SCP-6260 was located within the archives of Site 7. The Foundation's practitioners were assigned to the film libraries for the purpose of viewing archived movies for planned inventory inspection and acquisition of knowledge. On 31.08.2018, archivist E. Povishev proceeded with the showing of films from the "International archives" section, containing declassified materials transferred around 1990s by foreign colleagues during formation of the Russian branch of the SCP Foundation. During the viewing, racks of seemingly light-struck film have been found; SCP-6260 was located among them.

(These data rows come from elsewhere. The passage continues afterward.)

Lemma purge_keeps t s' r : shards_ok t → hash_ok r → kept (t_fs t) (corrupt t) s' →
  (is_Some (fs_dir s' !! spm_path r) ↔ intact t r) ∧ (intact t r → intact (set_t_fs s' t) r).
Proof.
  intros [Hd Hlen] Hr Hk. assert (∀ b, named (t_fs t) (spm_path r) = Some b → corrupt t (spm_path r) ↔ check_spm_bytes r b ≠ None) as Hc.
  { intros b Hn. pose proof (bad_manifest (t_fs t) r b Hr Hn) as Hb. split.
    - intros (d & name & Hin & Heq & Hbad). unfold spm_path in Heq. apply string_app_inj_l in Heq as [<- Heq]; [|by rewrite shard_length, Hlen].
      apply string_app_inj_l in Heq as [_ <-]; [|done]. rewrite Hb in Hbad. by destruct (check_spm_bytes r b).
    - intros Hne. exists (shard_dir r), (ref_to_hex r +:+ ".spm"). split; [|split; [done|]].
      + apply Hd; [done|]. unfold named in Hn. by destruct (fs_dir (t_fs t) !! spm_path r).
      + rewrite Hb. by destruct (check_spm_bytes r b). }
  assert (intact t r → is_Some (fs_dir s' !! spm_path r)) as Hin.
  { intros (b & Hn & Hchk). unfold named in Hn. destruct (fs_dir (t_fs t) !! spm_path r) as [i|] eqn:Hp; [|done]. exists i. apply (kept_dir _ _ _ _ _ Hk). split; [done|].
    rewrite (Hc b); [naive_solver|]. unfold named. by rewrite Hp. }
  split; [split; [|done]|].
  - intros [i Hp]. pose proof Hp as [Hp0 Hno]%(kept_dir _ _ _ _ _ Hk). exists (content (t_fs t) i).
    assert (named (t_fs t) (spm_path r) = Some (content (t_fs t) i)) as Hn by (unfold named; by rewrite Hp0). split; [done|].
    rewrite (Hc _ Hn) in Hno. destruct (check_spm_bytes r (content (t_fs t) i)); [by destruct Hno|done].
  - intros Hi. pose proof (Hin Hi) as Hs. destruct Hi as (b & Hn & Hchk). exists b. split; [|done]. cbn. rewrite (kept_named _ _ _ _ Hk Hs). done.
Qed.

Lemma intact_read t r : calm (t_fs t) → intact t r → ∃ b, read_manifest_bytes r t = (Ok b, t).
Proof.
  intros Hs (b & Hn & Hchk). destruct (check_none r b Hchk) as (Hl & Hb & Hf). exists b. unfold read_manifest_bytes.
  assert (path_exists (E:=SnapError) (spm_path r) t = (Ok true, t)) as Hp.
  { unfold named in Hn. unfold path_exists, path_len. destruct (fs_dir (t_fs t) !! spm_path r) as [i|] eqn:Hi; [|done]. rewrite syscall_calm, Hi by done. by destruct t. }
  erewrite ibind_step by exact Hp. cbn [negb].
  erewrite ibind_step by (apply imap_step; unfold in_fs, zoom; rewrite (read_file_calm _ _ _ Hs Hn); reflexivity).
  rewrite (proj2 (Z.ltb_ge _ _)) by lia. rewrite Hf, bool_decide_eq_true_2 by done. cbn [negb]. unfold snapshot_ref. rewrite bool_decide_eq_true_2; [by destruct t|].
  unfold saturating_sub, FOOTER_LEN. by rewrite Z.max_r by lia.
Qed.

End purge.

(** ** The reconciliation *)

Section reconcile.
Context {HB : Blake3} {HZ : Zstd} {HC : Crc32} {HS : Scan} (config : MetaConfig).
Implicit Types (s : fs) (t : tree) (d : db) (n : Z) (k : node_key) (r : node_sql).

(** A node whose snapshot is not in the store. *)
Definition lost s r : Prop := n_status r ≠ status_as_u8 Pruned ∧ fs_dir s !! spm_path (n_ref r) = None.
#[global] Instance lost_dec s r : Decision (lost s r).
Proof. unfold lost. apply _. Defined.

Definition marked (c : Z) r : node_sql := set_n_status (status_to_sql Pruned) (set_n_updated c r).

Definition losses s d : gmap node_key node_sql := filter (λ x, lost s x.2) (d_nodes d).

(** A database and counter in which the nodes in [ks] that are lost have
    been marked, each at a stamp of its own. *)
Record reconciled s (ks : list node_key) n d n' d' : Prop := {
  rc_mark : ∀ k r, d_nodes d !! k = Some r → k ∈ ks → lost s r → ∃ c, n ≤ c < n' ∧ d_nodes d' !! k = Some (marked c r);
  rc_rest : ∀ k r, d_nodes d !! k = Some r → ¬ (k ∈ ks ∧ lost s r) → d_nodes d' !! k = Some r;
  rc_none : ∀ k, d_nodes d !! k = None → d_nodes d' !! k = None;
  rc_other : d_logs d' = d_logs d ∧ d_kv d' = d_kv d ∧ d_pins d' = d_pins d ∧ d_tombs d' = d_tombs d ∧ d_gc d' = d_gc d;
  rc_count : n' + Z.of_nat (size (losses s d')) = n + Z.of_nat (size (losses s d));
}.

(** A database that all calls of the reconciliation serve. *)
Record ready s n d : Prop := {
  rd_db : db_ok config n d;
  rd_rows : readable d;
  rd_clock : 0 ≤ n ∧ n + Z.of_nat (size (losses s d)) < 2 ^ 63;
  rd_size : Z.of_nat (size (d_nodes d)) < 2 ^ 32;
}.

Lemma not_lost_marked s c r : ¬ lost s (marked c r).
Proof. intros [Hx _]. by apply Hx. Qed.

Lemma reconciled_refl s n d : reconciled s [] n d n d.
Proof. split; try done. by intros k r _ ?%elem_of_nil. Qed.

Lemma reconciled_trans s ks1 ks2 n d n1 d1 n2 d2 :
  n ≤ n1 → n1 ≤ n2 → reconciled s ks1 n d n1 d1 → reconciled s ks2 n1 d1 n2 d2 → reconciled s (ks1 ++ ks2) n d n2 d2.
Proof.
  intros Hn1 Hn2 [Hm1 Hr1 Hz1 Ho1 Hc1] [Hm2 Hr2 Hz2 Ho2 Hc2]. split.
  - intros k r Hk Hin Hl. destruct (decide (k ∈ ks1)) as [H1|H1].
    + destruct (Hm1 k r Hk H1 Hl) as (c & Hc & Hk1). exists c. split; [lia|]. apply Hr2; [done|]. intros [_ []%not_lost_marked].
    + apply elem_of_app in Hin as [?|Hin]; [done|]. destruct (Hm2 k r) as (c & Hc & Hk2); [apply Hr1; naive_solver|done|done|]. exists c. split; [lia|done].
  - intros k r Hk Hno. apply Hr2; [apply Hr1; [done|]|]; intros [Hin Hl]; apply Hno; (split; [apply elem_of_app|done]); [by left|by right].
  - intros k Hk. by apply Hz2, Hz1.
  - destruct Ho1 as (?&?&?&?&?), Ho2 as (?&?&?&?&?). split_and!; congruence.
  - lia.
Qed.

Lemma reconciled_skip s k n d : (∀ r, d_nodes d !! k = Some r → ¬ lost s r) → reconciled s [k] n d n d.
Proof. intros Hk. split; try done. intros k' r Hr ->%list_elem_of_singleton Hl. by destruct (Hk r Hr). Qed.

Lemma local_update e us n : local (update_nodes_impl e us n).
Proof.
  unfold update_nodes_impl. destruct us as [|u us]; [loc|]. generalize (u :: us) as l. intros l. apply local_bind.
  - induction l as [|u' l IH]; cbn [missing_nodes]; [loc|]. unfold sql, node_exists. loc.
  - intros missing. unfold apply_update, set_column, set_if_some, sql. loc.
Qed.

(** Marking one node. *)
Lemma mark_ok s n d k r v st : ready s n d → d_nodes d !! k = Some r → lost s r →
  ∃ d', call_u64 (UpdateNodes k.1 [prune_update (node_id (node_of k r v st))]) (quiet config d n) = (Ok n, quiet config d' (n + 1)) ∧
    reconciled s [k] n d (n + 1) d' ∧ ready s (n + 1) d'.
Proof.
  intros [Hd Hrd [Hn Hb] Hsz] Hk Hl. pose proof (no_rows _ _ (do_nodes _ _ _ Hd) _ _ Hk) as Hrow.
  set (u := prune_update _). assert (key k.1 (u_node u) = k) as Hkey.
  { unfold key, u, node_id_to_sql. cbn. rewrite as_i64_u64 by apply Hrow. by destruct k. }
  assert (1 ≤ Z.of_nat (size (losses s d))) as Hone.
  { pose proof (map_size_ne_0_lookup_2 (losses s d) k ltac:(exists r; by apply map_lookup_filter_Some)). lia. }
  set (d1 := alter_node k (updated_row n u) d).
  assert (step_cmd config n (UpdateNodes k.1 [u]) d = (Ok (RU64 n), d1)) as Hs.
  { unfold step_cmd. cbn [dispatch_cmd].
    assert (alone (update_nodes_impl k.1 [u] n) d = (Ok n, d1)) as Ha.
    { assert (missing k.1 [u] d = []) as Hm. { unfold missing. cbn [fmap list_fmap]. rewrite filter_cons, decide_False; [done|]. by rewrite Hkey, Hk. }
      rewrite update_nodes_eq by (done || lia). rewrite Hm, decide_True by done. cbn [foldl]. by rewrite Hkey. }
    by rewrite (step_reply _ RU64 d (Ok n) d1 (local_update k.1 [u] n) Ha). }
  destruct (step_cmd_ok config n (UpdateNodes k.1 [u]) d Hd ltac:(lia) I) as [Hd1 _]. rewrite Hs in Hd1. cbn [snd] in Hd1.
  assert (d_nodes d1 = <[k := marked n r]> (d_nodes d)) as Hn1 by (unfold d1, alter_node; cbn; by rewrite (insert_alter _ _ _ r)).
  destruct (flush_tables (n + 1) d1) as (Hf1 & Hf2 & Hf3 & Hf4 & Hf5 & Hf6). rewrite Hn1 in Hf1. exists (flush_counter (n + 1) d1).
  assert (losses s (flush_counter (n + 1) d1) = delete k (losses s d)) as Hlo.
  { unfold losses. rewrite Hf1. rewrite map_filter_insert_False by apply not_lost_marked. by rewrite map_filter_delete. }
  assert (Z.of_nat (size (losses s (flush_counter (n + 1) d1))) = Z.of_nat (size (losses s d)) - 1) as Hsize.
  { rewrite Hlo, map_size_delete_Some; [lia|]. exists r. by apply map_lookup_filter_Some. }
  split; [unfold call_u64, ibind; rewrite meta_call_quiet; rewrite Hs; done|]. split; split.
  - intros k' r' Hk' ->%list_elem_of_singleton _. rewrite Hk in Hk'. simplify_eq. exists n. split; [lia|]. by rewrite Hf1, lookup_insert_eq.
  - intros k' r' Hk' Hno. rewrite Hf1, lookup_insert_ne; [done|]. intros <-. apply Hno. split; [left|]. rewrite Hk in Hk'. by simplify_eq.
  - intros k' Hk'. rewrite Hf1, lookup_insert_ne; [done|]. intros <-. congruence.
  - by rewrite Hf2, Hf3, Hf4, Hf5, Hf6.
  - lia.
  - apply flush_counter_ok; [done|lia|lia].
  - unfold readable. rewrite Hf1. apply map_Forall_insert_2; [|done]. destruct (Hrd _ _ Hk) as [x Hx]. by exists x.
  - lia.
  - rewrite Hf1, map_size_insert, Hk. done.
Qed.

Section run.
Context (s : fs) (v : SnapshotStore * disk) (g : bool).
Hypothesis (Hv : t_fs v.2.2 = s) (Hs : calm s).

Definition at_boot n d (m : Metrics) : world Server := (v, mk_server (quiet config d n) g m).

(** A computation that marks the nodes in [ks] and counts them. *)
Definition marks (c : M (world Server) Empty_set unit) (ks : list node_key) n d : Prop := ∀ m, ∃ n' d' m',
  c (at_boot n d m) = (Ok tt, at_boot n' d' m') ∧ n ≤ n' ∧ reconciled s ks n d n' d' ∧ ready s n' d' ∧ integrity_errors m' = integrity_errors m + (n' - n).

Lemma meta_try_boot {A} (c : M MetaDb MetaError A) n d m a n' d' : c (quiet config d n) = (a, quiet config d' n') → a ≠ Panic →
  meta_try c (at_boot n d m) = (Ok a, at_boot n' d' m).
Proof. intros Hc Ha. unfold meta_try, itry, zoom. cbn [snd sv_meta at_boot]. rewrite Hc. by destruct a. Qed.

Lemma has_manifest_boot (r : SnapshotRef) n d m :
  in_store (E:=Empty_set) (has_manifest r) (at_boot n d m) = (Ok (bool_decide (is_Some (fs_dir s !! spm_path r))), at_boot n d m).
Proof.
  assert ((v.1, (v.2.1, set_t_fs s v.2.2)) = v) as Heq by (rewrite <-Hv; by destruct v as [? [? []]]).
  rewrite in_store_eq. unfold has_manifest, on_tree, imap_err, zoom, path_exists, path_len, at_boot. cbn [fst snd]. rewrite Hv, syscall_calm by done.
  destruct (fs_dir s !! spm_path r); cbn [fst snd]; by rewrite Heq.
Qed.

Lemma marks_node n d k r vis st : ready s n d → d_nodes d !! k = Some r → n_status r = status_as_u8 st → marks (reconcile_node k.1 (node_of k r vis st)) [k] n d.
Proof.
  intros Hrd Hk Hst m. unfold reconcile_node. case_bool_decide as Hp.
  { exists n, d, m. split; [done|]. split; [done|]. split; [|split; [done|lia]]. apply reconciled_skip. intros r' Hr' [Hx _]. rewrite Hk in Hr'. simplify_eq. cbn in Hp. subst st. done. }
  cbn [node_of snapshot_ref_of]. erewrite ibind_step by apply has_manifest_boot. case_bool_decide as Hf.
  { exists n, d, m. split; [done|]. split; [done|]. split; [|split; [done|lia]]. apply reconciled_skip. intros r' Hr' [_ Hx]. rewrite Hk in Hr'. simplify_eq. rewrite Hx in Hf. by destruct Hf. }
  destruct (mark_ok s n d k r vis st Hrd Hk) as (d' & Hc & Hrc & Hrd').
  { split; [rewrite Hst; cbn in Hp; intros Heq; by destruct st|]. by destruct (fs_dir s !! _); [destruct Hf; eexists|]. }
  exists (n + 1), d', (count_integrity m). erewrite ibind_step by (apply meta_try_boot; [exact Hc|done]). split; [done|]. split; [lia|]. split; [done|]. split; [done|]. cbn. lia.
Qed.

Lemma marks_bind c1 c2 ks1 ks2 n d : marks c1 ks1 n d → (∀ n' d', n ≤ n' → reconciled s ks1 n d n' d' → ready s n' d' → marks c2 ks2 n' d') →
  marks (c1 ;! c2) (ks1 ++ ks2) n d.
Proof.
  intros H1 H2 m. destruct (H1 m) as (n1 & d1 & m1 & Hc1 & Hn1 & Hrc1 & Hrd1 & Hm1). destruct (H2 n1 d1 Hn1 Hrc1 Hrd1 m1) as (n2 & d2 & m2 & Hc2 & Hn2 & Hrc2 & Hrd2 & Hm2).
  exists n2, d2, m2. erewrite ibind_step by exact Hc1. split; [done|]. split; [lia|]. split; [by eapply reconciled_trans|]. split; [done|lia].
Qed.

Lemma marks_nil n d : ready s n d → marks (iret tt) [] n d.
Proof. intros Hr m. exists n, d, m. split; [done|]. split; [lia|]. split; [apply reconciled_refl|]. split; [done|lia]. Qed.

(** A page of rows. *)
Lemma marks_rows e xs rows : ∀ n d, ready s n d → Forall2 (λ x y, entry_to_node x = Ok y) xs rows → NoDup xs.*1 →
  (∀ k r, (k, r) ∈ xs → k.1 = e ∧ d_nodes d !! k = Some r) → marks (ifor rows (reconcile_node e)) xs.*1 n d.
Proof.
  intros n d Hrd Hf. revert n d Hrd. induction Hf as [|[k r] row xs rows Hkr Hf IH]; intros n d Hrd Hnd Hin; cbn [ifor fmap list_fmap fst].
  { by apply marks_nil. }
  apply NoDup_cons in Hnd as [Hnk Hnd]. destruct (Hin k r ltac:(left)) as [He Hk].
  destruct (entry_to_node_ok n d k r (do_nodes _ _ _ (rd_db _ _ _ Hrd)) (rd_rows _ _ _ Hrd) Hk) as (vis & st & _ & Hst & Hrow). rewrite Hrow in Hkr. simplify_eq.
  apply (marks_bind _ _ [k]); [by apply marks_node|]. intros n' d' _ Hrc Hrd'. apply IH; [done|done|]. intros k' r' Hkr'.
  destruct (Hin k' r' ltac:(by right)) as [? Hk']. split; [done|]. eapply (rc_rest _ _ _ _ _ _ Hrc); [done|]. intros [->%list_elem_of_singleton _].
  apply Hnk. apply list_elem_of_fmap. by exists (k, r').
Qed.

The relations between "SCP objects" demonstrated in the movie and the real ones [REDACTED]. However, a number of portions of the movie contains noticeable references to the existing objects numbered ███, ███, ███, ████, ████, ████, ████, as well as objects, documentation of which was held in the damaged section of the Site 7 archives (see report 6260-18-9-AA for full list). Full analysis of archived data loss is currently in progress.

The relations between storylines demonstrated in the movie and memories lost by employees under the effect of the object are currently being ascertained.